#### Supplied material ####

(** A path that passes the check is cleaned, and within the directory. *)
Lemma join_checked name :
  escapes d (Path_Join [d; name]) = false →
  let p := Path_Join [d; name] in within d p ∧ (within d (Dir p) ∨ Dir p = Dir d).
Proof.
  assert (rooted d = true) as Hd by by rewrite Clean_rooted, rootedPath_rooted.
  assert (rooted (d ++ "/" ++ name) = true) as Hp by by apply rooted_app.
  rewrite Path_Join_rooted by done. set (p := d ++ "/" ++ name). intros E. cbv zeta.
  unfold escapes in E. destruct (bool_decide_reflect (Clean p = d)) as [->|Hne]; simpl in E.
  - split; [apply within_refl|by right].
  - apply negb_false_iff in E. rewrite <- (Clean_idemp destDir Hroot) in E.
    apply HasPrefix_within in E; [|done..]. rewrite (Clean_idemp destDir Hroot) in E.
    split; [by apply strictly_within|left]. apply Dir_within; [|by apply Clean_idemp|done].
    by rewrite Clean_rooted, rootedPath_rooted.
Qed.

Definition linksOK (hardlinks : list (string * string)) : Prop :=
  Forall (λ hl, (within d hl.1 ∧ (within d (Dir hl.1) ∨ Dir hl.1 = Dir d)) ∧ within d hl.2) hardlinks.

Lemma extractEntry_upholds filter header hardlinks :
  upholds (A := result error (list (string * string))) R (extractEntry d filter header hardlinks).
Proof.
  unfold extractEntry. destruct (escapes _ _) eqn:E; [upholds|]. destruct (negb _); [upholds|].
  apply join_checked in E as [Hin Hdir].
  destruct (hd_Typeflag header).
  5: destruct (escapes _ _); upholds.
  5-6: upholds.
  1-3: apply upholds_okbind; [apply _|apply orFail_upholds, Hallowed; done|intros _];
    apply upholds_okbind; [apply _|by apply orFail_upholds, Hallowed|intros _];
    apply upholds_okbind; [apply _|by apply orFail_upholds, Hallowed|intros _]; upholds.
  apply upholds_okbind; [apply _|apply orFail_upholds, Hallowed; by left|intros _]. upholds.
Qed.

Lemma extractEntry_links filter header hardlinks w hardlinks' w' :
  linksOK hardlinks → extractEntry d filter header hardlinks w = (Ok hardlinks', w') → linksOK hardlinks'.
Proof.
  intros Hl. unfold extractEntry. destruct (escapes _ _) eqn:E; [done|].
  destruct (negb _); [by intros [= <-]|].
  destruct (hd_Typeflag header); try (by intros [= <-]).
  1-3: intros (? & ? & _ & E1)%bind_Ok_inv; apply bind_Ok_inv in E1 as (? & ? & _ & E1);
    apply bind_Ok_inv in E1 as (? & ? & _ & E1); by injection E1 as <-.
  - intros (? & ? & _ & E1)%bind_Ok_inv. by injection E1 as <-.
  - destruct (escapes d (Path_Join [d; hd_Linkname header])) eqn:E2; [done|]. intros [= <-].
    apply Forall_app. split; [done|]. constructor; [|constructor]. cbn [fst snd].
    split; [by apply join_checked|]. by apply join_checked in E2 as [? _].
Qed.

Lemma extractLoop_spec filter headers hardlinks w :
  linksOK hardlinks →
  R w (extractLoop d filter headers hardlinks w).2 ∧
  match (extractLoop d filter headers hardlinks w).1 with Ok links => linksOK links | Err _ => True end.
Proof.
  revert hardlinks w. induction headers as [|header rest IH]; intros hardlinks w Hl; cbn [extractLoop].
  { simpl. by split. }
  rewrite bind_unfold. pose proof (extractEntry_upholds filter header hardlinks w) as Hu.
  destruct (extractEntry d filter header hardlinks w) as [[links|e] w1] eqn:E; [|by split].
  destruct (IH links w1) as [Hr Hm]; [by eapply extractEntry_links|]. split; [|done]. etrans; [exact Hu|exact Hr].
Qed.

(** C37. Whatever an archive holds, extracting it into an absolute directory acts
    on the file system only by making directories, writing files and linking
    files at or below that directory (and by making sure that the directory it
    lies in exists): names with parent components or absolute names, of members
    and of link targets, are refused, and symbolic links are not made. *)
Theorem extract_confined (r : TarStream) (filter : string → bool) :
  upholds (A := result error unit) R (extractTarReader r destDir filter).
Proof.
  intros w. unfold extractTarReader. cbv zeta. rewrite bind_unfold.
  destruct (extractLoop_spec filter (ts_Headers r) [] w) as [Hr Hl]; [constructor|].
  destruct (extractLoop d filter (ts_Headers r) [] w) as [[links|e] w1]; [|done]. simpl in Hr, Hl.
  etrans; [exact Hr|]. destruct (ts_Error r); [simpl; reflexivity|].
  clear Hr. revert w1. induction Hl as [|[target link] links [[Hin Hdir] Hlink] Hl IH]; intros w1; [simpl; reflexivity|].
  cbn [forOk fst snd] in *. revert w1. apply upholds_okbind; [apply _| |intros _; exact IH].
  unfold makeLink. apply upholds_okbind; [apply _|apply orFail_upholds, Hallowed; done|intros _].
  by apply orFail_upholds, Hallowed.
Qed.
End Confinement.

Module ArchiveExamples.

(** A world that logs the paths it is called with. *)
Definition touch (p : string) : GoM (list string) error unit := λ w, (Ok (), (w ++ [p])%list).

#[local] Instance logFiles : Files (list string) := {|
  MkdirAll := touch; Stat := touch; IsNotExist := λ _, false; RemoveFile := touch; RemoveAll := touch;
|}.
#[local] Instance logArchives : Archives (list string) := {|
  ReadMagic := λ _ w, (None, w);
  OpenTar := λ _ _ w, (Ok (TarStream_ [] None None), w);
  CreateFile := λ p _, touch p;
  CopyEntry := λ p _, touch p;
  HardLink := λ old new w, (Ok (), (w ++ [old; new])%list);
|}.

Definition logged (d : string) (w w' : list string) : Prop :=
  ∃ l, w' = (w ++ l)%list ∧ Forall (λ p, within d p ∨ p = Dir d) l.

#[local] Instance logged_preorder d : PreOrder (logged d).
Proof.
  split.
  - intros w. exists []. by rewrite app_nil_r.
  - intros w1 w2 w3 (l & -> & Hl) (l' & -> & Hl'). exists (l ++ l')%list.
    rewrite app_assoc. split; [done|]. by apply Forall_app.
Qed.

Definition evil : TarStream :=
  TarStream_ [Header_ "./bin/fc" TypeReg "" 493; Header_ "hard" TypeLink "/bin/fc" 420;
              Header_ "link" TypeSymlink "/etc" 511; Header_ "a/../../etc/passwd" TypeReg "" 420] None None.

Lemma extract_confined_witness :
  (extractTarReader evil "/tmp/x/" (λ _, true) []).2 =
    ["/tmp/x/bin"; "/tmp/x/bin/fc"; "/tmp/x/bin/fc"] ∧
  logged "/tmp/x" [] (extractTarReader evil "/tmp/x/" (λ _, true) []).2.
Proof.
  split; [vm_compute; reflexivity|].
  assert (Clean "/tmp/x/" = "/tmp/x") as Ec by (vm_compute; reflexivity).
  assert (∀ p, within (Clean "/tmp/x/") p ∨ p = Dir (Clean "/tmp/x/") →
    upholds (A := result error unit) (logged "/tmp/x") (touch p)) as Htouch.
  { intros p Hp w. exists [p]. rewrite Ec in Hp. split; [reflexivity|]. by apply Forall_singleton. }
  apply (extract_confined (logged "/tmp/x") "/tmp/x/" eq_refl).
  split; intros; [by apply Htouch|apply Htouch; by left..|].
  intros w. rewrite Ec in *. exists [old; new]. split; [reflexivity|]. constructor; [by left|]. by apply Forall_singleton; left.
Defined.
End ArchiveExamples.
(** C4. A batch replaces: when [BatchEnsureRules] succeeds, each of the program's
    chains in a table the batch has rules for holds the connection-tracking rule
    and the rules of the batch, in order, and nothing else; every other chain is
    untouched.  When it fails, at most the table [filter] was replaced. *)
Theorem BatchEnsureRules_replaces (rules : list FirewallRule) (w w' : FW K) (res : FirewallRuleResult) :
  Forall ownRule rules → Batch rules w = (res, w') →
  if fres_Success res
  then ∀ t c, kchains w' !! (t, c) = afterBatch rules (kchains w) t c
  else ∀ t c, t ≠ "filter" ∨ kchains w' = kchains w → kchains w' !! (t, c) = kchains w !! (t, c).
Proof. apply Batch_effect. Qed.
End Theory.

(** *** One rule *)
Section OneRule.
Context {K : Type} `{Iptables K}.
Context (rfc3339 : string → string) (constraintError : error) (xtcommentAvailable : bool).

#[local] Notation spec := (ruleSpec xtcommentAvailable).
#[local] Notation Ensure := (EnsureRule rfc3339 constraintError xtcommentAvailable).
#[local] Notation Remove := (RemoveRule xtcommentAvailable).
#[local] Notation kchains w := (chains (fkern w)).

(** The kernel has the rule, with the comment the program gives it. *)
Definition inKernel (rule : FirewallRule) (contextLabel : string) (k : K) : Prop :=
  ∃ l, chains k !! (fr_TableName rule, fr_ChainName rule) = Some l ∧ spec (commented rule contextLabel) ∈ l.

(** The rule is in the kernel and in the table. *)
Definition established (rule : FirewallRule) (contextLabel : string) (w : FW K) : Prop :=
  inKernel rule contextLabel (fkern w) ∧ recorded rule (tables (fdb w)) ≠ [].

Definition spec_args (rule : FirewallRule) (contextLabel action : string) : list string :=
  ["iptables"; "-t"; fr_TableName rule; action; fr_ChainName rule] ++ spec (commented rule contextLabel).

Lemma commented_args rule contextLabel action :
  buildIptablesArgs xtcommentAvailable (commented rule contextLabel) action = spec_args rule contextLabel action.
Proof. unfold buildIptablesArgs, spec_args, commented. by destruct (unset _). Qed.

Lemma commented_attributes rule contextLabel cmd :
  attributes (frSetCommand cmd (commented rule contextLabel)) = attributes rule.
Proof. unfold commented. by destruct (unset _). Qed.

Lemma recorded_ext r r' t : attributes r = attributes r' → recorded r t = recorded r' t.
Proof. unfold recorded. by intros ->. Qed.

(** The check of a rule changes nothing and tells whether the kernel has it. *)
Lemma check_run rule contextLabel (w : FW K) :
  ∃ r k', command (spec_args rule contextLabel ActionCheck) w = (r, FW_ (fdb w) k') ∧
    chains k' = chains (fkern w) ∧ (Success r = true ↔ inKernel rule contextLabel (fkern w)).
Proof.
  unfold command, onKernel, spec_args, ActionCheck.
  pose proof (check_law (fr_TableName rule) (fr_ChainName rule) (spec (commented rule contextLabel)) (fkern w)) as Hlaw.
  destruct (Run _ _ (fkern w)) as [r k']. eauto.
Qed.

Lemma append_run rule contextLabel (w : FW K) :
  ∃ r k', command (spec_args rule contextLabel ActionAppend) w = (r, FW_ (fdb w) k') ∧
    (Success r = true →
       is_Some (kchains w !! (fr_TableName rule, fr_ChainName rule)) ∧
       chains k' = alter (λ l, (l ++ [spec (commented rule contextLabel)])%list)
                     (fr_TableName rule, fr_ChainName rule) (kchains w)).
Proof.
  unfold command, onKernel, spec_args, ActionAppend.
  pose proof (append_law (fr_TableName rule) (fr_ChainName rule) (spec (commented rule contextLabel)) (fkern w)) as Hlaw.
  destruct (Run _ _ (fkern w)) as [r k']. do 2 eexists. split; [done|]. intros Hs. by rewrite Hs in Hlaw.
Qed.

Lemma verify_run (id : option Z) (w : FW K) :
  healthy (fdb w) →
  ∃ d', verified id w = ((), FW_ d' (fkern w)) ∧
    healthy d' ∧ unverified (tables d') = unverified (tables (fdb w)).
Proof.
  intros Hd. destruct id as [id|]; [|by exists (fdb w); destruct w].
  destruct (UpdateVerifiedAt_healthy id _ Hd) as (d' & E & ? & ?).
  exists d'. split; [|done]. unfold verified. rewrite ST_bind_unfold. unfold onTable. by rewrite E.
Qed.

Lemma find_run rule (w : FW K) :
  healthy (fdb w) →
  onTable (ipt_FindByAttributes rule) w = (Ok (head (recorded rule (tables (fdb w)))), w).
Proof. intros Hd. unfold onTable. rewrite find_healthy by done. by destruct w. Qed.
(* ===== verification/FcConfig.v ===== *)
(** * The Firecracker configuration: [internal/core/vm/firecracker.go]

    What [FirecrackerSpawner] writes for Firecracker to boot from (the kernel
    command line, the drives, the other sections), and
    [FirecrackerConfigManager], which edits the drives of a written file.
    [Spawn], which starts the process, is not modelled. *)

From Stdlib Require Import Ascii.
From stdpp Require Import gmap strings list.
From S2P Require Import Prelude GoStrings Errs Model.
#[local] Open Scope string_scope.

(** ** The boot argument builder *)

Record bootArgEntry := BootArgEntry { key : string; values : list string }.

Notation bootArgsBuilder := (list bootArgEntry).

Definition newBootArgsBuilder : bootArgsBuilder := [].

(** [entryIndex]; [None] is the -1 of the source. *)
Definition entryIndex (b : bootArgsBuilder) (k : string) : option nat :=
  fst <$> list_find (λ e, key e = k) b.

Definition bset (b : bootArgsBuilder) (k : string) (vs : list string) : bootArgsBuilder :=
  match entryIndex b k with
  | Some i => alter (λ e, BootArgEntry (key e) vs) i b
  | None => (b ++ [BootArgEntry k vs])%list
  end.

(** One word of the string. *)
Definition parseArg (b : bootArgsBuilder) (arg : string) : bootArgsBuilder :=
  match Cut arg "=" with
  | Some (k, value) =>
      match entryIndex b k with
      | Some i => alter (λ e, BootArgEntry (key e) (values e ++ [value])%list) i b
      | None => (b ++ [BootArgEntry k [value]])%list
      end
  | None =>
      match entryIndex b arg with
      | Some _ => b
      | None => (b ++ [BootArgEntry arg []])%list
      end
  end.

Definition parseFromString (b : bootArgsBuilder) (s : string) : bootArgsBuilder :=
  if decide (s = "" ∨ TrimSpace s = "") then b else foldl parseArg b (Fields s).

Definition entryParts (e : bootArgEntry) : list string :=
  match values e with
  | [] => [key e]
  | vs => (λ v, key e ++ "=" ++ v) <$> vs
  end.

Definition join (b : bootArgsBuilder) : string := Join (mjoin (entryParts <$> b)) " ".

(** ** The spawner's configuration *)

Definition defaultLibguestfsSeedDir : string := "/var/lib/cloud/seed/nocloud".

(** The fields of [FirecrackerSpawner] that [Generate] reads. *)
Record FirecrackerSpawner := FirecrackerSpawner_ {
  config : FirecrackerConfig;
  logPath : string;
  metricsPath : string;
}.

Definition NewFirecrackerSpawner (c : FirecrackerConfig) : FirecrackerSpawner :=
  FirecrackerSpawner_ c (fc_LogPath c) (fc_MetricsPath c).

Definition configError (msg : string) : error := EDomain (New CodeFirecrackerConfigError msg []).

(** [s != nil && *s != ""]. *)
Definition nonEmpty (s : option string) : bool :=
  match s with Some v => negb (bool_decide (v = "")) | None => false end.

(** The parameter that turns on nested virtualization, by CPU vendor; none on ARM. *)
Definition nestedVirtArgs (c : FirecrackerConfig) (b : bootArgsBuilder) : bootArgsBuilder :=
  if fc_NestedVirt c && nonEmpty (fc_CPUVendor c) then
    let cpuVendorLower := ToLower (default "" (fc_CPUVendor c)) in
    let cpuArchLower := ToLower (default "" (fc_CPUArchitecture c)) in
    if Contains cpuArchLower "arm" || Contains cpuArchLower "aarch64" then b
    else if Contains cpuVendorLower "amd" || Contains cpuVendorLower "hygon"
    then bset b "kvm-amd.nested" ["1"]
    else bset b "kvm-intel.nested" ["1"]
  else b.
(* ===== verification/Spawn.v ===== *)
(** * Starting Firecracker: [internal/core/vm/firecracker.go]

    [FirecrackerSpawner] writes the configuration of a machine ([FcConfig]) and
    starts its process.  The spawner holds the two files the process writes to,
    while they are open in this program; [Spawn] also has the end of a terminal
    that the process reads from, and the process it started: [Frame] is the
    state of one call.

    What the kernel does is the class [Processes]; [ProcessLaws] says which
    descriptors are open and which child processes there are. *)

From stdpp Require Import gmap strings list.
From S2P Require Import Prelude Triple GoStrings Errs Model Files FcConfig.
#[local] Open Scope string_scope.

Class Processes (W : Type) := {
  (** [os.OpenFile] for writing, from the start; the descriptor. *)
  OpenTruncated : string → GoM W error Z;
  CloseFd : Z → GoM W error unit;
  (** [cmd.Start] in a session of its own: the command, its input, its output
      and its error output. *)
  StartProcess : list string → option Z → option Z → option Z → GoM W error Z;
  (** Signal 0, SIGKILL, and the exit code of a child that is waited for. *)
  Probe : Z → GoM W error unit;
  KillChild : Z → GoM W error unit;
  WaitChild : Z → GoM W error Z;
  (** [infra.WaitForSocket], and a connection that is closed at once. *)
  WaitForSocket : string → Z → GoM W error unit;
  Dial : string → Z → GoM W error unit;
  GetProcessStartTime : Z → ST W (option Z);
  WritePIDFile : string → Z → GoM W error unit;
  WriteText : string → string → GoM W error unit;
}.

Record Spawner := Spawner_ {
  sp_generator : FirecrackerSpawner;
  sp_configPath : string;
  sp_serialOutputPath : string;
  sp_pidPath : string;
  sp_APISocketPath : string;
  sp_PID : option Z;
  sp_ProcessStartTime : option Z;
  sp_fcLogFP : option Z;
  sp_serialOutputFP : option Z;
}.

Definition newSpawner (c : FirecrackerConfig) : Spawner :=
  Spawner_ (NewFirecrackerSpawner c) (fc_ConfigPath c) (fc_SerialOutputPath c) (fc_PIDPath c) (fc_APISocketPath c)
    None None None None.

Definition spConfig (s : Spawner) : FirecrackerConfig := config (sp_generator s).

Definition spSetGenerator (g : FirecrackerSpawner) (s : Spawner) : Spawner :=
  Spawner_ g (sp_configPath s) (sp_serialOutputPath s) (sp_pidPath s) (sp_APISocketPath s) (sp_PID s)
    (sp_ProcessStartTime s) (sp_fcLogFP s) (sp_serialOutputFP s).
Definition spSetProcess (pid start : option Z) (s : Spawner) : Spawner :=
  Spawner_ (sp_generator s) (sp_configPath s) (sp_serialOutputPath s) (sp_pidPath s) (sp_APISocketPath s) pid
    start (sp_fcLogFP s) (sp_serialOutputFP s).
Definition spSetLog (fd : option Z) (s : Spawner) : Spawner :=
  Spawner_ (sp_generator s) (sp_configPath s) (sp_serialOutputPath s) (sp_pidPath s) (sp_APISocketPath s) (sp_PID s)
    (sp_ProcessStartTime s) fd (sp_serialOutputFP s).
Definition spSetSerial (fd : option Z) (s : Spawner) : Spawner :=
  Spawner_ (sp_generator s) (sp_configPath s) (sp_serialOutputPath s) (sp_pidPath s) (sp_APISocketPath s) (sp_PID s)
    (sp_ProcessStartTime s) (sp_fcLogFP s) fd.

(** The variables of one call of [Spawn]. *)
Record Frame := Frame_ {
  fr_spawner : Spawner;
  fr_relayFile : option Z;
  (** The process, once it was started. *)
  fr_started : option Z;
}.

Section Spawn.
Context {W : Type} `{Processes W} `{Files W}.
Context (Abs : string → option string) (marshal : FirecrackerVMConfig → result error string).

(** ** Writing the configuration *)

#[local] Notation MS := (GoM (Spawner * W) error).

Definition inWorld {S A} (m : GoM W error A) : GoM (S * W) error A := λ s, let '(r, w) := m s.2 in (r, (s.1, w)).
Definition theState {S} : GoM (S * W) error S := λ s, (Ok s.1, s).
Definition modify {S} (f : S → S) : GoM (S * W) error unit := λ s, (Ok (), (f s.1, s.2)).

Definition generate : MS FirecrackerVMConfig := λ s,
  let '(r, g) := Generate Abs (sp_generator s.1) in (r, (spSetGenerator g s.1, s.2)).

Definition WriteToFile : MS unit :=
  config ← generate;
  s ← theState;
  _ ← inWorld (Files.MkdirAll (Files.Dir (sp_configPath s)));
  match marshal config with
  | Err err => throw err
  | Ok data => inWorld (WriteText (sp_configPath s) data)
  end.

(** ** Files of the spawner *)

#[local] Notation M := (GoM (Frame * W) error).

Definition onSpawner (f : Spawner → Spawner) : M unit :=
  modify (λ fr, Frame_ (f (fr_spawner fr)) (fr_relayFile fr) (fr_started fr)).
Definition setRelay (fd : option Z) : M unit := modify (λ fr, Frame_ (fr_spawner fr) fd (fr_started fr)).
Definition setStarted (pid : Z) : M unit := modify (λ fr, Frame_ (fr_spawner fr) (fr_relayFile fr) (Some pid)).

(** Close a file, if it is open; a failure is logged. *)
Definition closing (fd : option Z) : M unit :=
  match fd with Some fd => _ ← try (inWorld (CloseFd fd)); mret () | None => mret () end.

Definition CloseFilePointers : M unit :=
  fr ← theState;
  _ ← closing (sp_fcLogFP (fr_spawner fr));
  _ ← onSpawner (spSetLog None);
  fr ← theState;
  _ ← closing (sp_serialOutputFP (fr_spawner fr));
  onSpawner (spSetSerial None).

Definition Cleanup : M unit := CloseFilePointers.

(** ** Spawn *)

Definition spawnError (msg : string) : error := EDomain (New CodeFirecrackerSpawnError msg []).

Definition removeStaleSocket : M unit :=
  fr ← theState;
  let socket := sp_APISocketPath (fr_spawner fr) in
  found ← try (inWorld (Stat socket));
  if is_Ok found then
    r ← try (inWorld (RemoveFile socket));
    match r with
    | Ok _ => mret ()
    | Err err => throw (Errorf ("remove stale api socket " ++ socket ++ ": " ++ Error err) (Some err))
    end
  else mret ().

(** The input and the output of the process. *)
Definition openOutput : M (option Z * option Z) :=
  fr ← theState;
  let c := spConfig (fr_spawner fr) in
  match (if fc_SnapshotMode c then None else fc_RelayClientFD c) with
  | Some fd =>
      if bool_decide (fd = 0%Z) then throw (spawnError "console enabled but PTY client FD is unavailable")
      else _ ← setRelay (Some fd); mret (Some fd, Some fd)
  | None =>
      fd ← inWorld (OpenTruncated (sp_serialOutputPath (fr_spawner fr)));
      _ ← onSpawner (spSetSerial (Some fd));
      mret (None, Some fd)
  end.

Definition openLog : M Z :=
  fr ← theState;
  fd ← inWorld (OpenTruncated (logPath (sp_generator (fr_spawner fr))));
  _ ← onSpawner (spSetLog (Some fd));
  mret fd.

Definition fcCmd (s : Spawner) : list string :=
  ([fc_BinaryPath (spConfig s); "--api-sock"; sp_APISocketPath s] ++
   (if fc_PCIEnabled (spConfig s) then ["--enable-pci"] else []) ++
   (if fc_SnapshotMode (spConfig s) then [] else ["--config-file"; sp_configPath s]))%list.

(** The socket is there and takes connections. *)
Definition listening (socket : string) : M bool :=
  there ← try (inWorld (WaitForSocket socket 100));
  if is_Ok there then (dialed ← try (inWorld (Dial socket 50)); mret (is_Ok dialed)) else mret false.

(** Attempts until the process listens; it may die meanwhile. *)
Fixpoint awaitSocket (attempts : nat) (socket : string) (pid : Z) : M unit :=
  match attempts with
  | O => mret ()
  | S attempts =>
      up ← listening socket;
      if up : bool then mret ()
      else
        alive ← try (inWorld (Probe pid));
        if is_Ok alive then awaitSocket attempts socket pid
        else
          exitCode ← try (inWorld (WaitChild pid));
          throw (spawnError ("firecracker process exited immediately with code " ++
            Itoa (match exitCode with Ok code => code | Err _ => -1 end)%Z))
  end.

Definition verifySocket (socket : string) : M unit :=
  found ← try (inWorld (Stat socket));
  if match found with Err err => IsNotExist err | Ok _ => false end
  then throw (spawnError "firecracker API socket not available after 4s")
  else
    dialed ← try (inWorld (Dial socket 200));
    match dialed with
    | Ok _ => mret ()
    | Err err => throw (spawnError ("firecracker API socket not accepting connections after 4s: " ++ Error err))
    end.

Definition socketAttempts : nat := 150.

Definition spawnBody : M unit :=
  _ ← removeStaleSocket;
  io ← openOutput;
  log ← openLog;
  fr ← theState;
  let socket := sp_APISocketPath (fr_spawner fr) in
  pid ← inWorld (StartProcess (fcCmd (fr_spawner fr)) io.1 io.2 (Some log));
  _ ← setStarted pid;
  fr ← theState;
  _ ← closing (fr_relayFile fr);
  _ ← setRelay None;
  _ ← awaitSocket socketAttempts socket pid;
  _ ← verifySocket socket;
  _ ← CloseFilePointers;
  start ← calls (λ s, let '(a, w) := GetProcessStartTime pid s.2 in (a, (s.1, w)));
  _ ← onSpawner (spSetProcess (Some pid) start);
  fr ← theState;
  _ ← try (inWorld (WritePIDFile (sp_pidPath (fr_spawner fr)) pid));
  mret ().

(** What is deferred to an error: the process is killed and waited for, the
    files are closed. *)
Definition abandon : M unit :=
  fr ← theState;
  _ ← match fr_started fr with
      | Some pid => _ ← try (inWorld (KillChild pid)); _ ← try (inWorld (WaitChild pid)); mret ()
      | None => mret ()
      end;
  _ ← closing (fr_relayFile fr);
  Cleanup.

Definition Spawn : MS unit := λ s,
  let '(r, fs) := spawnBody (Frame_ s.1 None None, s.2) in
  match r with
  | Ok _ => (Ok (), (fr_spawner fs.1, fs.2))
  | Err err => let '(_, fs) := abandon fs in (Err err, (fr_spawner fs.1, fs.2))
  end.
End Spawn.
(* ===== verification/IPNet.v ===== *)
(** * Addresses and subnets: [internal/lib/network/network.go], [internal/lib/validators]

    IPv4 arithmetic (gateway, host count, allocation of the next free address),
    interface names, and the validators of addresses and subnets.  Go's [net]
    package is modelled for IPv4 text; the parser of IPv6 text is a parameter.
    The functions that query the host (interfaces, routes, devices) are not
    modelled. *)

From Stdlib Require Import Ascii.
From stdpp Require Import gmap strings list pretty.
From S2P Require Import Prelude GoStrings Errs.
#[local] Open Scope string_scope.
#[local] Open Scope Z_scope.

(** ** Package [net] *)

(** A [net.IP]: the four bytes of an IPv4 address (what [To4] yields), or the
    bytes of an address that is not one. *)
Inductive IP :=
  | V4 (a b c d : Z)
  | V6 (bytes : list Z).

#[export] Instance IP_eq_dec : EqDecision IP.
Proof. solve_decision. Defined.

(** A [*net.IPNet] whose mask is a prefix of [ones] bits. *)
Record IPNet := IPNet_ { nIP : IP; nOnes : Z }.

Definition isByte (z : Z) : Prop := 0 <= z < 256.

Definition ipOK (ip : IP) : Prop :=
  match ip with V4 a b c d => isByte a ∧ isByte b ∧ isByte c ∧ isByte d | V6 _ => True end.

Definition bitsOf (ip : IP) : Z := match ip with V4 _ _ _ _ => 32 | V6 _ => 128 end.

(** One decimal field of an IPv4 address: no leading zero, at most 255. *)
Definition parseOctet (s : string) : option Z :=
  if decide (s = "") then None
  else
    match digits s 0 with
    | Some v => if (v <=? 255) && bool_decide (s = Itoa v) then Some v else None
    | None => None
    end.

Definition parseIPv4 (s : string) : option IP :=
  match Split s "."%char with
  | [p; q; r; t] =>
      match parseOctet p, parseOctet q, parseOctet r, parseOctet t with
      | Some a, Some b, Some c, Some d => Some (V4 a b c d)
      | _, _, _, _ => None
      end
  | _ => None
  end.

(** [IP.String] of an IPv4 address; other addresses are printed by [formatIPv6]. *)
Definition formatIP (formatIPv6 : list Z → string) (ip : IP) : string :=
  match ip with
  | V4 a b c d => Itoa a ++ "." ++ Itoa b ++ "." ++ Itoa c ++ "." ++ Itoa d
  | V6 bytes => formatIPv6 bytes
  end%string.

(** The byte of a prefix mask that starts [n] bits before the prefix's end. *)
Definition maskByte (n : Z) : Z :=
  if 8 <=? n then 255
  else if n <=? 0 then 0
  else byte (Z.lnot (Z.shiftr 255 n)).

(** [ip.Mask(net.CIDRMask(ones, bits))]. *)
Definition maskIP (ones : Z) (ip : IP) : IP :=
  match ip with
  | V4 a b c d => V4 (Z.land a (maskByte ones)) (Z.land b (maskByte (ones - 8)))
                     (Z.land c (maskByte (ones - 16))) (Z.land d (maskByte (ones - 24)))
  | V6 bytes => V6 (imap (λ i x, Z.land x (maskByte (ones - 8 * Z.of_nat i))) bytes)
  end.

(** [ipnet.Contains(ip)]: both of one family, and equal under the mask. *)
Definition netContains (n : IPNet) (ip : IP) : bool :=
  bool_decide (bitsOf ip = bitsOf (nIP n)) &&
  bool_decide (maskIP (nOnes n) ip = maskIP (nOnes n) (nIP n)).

####

▸ What is needed: Print again the lines of the entries above that fall between the line holding "Module ArchiveExamples." and the line holding "#[local] Instance logArchives", inclusive, exactly as they stand.

▸ Response to the task:
Module ArchiveExamples.

(** A world that logs the paths it is called with. *)
Definition touch (p : string) : GoM (list string) error unit := λ w, (Ok (), (w ++ [p])%list).

#[local] Instance logFiles : Files (list string) := {|
  MkdirAll := touch; Stat := touch; IsNotExist := λ _, false; RemoveFile := touch; RemoveAll := touch;
|}.
#[local] Instance logArchives : Archives (list string) := {|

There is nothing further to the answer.